Perth researcher wins $1.4m grant to wake up an immune system corrupted by cancer
FAST FACTS:
- Breast cancer is the second most common cancer in women globally
- 14 million women have breast cancer
- Half a million deaths are recorded annually
- Nearly half of all deaths are caused by triple negative breast cancer
Head of the Cancer Epigenetics Laboratory at the Harry Perkins Institute of Medical Research, Associate Professor Pilar Blancafort, has been awarded a sought after NHMRC Ideas Grant to develop a new approach to treat several types of unresponsive breast cancers.
Ideas Grants support innovative Australian research projects. The grant will allow Assoc Prof Blancafort to research ways to alter the behaviour of some tumours by turning off their capacity to suppress the body’s immune cells.
“Quite a lot of research has previously focused on boosting the immune system, and there are a number of drugs that do this well for some cancers like many melanomas, but less than 20% of metastatic breast cancers respond to these treatments.
“I was interested in looking at the problem from a different perspective. Rather than focusing on boosting the immune system I wanted to look at overcoming the capacity of some tumours to make the immune cells ineffective.
“The immune system, which is programmed to eradicate cancer, is corrupted by some tumours.
“What I am proposing is to look at how the tumour is interfering with the immune cells, how it is stopping them from working.
“The tumour is affecting the microenvironment so we need to suppress this and normalise the tumour so the immune system can do what it is meant to do and kill the cancer cells.
“If it is turning off the effective genes in the immune cells, let’s make it turn them on again.
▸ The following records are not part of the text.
(** Others after a change of the field. *)
Lemma others_update k g vs b b' fps :
  layout (desc e) !! k = Some g → vss !! k = Some vs → vs ≠ [] → others k b fps →
  same_off (region g.1 (o + dpos g.2) (o + spos g.1 g.2)) b b' →
  (is_htype PB_HTYPE_ONEOF g.1 = true → union_set g b') → others k b' fps.
Proof using Hwf Hok.
  intros Hg Hvs Hne Hoth Hoff Hun j h fp ws Hj Hh Hfp Hws. specialize (Hoth j h fp ws Hj Hh Hfp Hws).
  destruct (wf_pair descs e k j g h Hwf Hg Hh ltac:(done)) as [Hap|Hu].
  - destruct (region_apart (region g.1 (o + dpos g.2) (o + spos g.1 g.2)) o b b' g h) as [Hd Hsl]; [done..|].
    rewrite Hd. by eapply field_state_slot.
  - destruct Hok as (_ & _ & _ & Huok). destruct (Huok k j g h vs ws Hg Hh Hvs Hws ltac:(done) Hu) as [->| ->]; [done|].
    assert (f_tag g.1 ≠ f_tag h.1) as Ht by (intros Ht; apply Hj; symmetry; by eapply wf_tags_inj).
    unfold field_state in *. rewrite orb_true_r in *.
    assert (fp = []) as ->.
    { pose proof Hu as (_ & Hoh & _). pose proof (htype_oneof_repeated _ Hoh). inversion Hoth; subst; try done; congruence. }
    apply (sibling_nothing b' g h Hu Ht). apply Hun. apply Hu.
Qed.

(** A reader of the field, in the struct. *)
Lemma mid_reads k g vs c bs (Q Q' : block → footprint → Prop) b fp :
  layout (desc e) !! k = Some g → vss !! k = Some vs → vs ≠ [] → mid k Q b fp →
  (∀ fpk, Q b fpk → reads c bs l (region g.1 (o + dpos g.2) (o + spos g.1 g.2)) b fpk Q') →
  (∀ b' fp', Q' b' fp' → is_htype PB_HTYPE_ONEOF g.1 = true → union_set g b') →
  reads c bs l (span o n) b fp (mid k Q').
Proof using Hwf Hok Hfit.
  intros Hg Hvs Hne (fps & Hp & Hl & Hoth & Hk) Hc Hun i Hi.
  destruct (lookup_lt_is_Some_2 fps k) as [fpk Hfpk]; [rewrite Hl; by eapply lookup_lt_Some|].
  eapply runs_perm; [by rewrite Hp; apply (concat_take_drop fps k fpk Hfpk)|]. eapply runs_weaken.
  - apply runs_frame. eapply (runs_conseq _ _ i l _ b fpk); [by apply Hc; [apply Hk|]|].
    intros r i' b' fp' HQ Hoff. exact (conj HQ Hoff).
  - by eapply region_span.
  - intros r i' b' fp' (fp0 & -> & (-> & -> & HQ) & Hoff) _. do 2 (split; [done|]). exists (<[k := fp0]> fps).
    split; [by rewrite (concat_insert fps k fpk fp0 Hfpk)|]. split; [by rewrite length_insert|]. split.
    + intros j h fpj ws Hj Hh Hfpj. rewrite list_lookup_insert_ne in Hfpj by done.
      exact (others_update k g vs b b' fps Hg Hvs Hne Hoth Hoff (Hun _ _ HQ) j h fpj ws Hj Hh Hfpj).
    + intros fp' Hfp'. rewrite list_lookup_insert_eq in Hfp' by by eapply lookup_lt_Some. by simplify_eq.
Qed.

(** ** A turn of the loop *)

Abbreviation loop := (decode_loop descs exts field_callback ext_callback noinit).

(** [decode_field], for a field that is no member of a union. *)
Definition field_body (wt : Z) (it : pb_field_iter) : M bool :=
  if is_atype PB_ATYPE_STATIC (it_field it) then decode_static_field descs exts noinit wt it
  else if is_atype PB_ATYPE_POINTER (it_field it) then decode_pointer_field descs exts noinit wt it
  else if is_atype PB_ATYPE_CALLBACK (it_field it) then decode_callback_field field_callback wt it
  else fail "invalid field type".

(** In a union of which no member is set nothing is released. *)
Lemma decode_field_reads wt k g body b fp (Q : block → footprint → Prop) :
  layout (desc e) !! k = Some g → reads (field_body wt (at_index k g)) body l (span o n) b fp Q →
  (is_htype PB_HTYPE_ONEOF g.1 = true → fslot o b g = Some (MByte 0)) →
  ∀ i, begins i body →
  runs_ok (decode_field descs exts field_callback noinit wt (at_index k g)) i l (span o n) b fp
    (λ r i' b' fp', r = (true, at_index k g) ∧ i' = i_drop (length body) i ∧ Q b' fp').
Proof using Hfit.
  intros Hg Hc Hz i Hi. destruct (iter_at_field descs e n o l k g Hfit Hg) as (Hit & _ & HpS).
  assert (runs_ok (let* ok := field_body wt (at_index k g) in ret (ok, at_index k g)) i l (span o n) b fp
    (λ r i' b' fp', r = (true, at_index k g) ∧ i' = i_drop (length body) i ∧ Q b' fp')) as Hbody.
  { eapply runs_bind; [by apply Hc|]. intros r i' b' fp' (-> & -> & HQ) _. by apply runs_ret. }
  unfold decode_field. rewrite Hit at 1. destruct (is_htype PB_HTYPE_ONEOF g.1) eqn:Ho; [|exact Hbody].
  unfold pb_release_union_field. rewrite (HpS (slot_oneof _ Ho)).
  apply runs_seq, runs_seq, (runs_ld_u8 _ _ 0); [by apply Hz|]. cbn [Z.eqb orb]. by apply runs_ret.
Qed.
“Using the latest technologies we aim to turn on and turn off very specific immune cell genes to counter what the tumour is doing, and because the genome has memory the tumour won’t be able to simply switch them back.
Professor Blancafort says the majority of deaths caused by breast cancer are associated with cancer spread.
In these patients the immune system fails to recognise and/or kill tumour cells.
While many breast cancers prompt a poor immune response, others show some immune targeting but they don’t respond to current immune treatments.
This project will develop novel, targeted strategies to awaken immune-responsivity in aggressive breast cancer, helping the immune system to attack the tumour and helping the cancer better respond to immune treatments.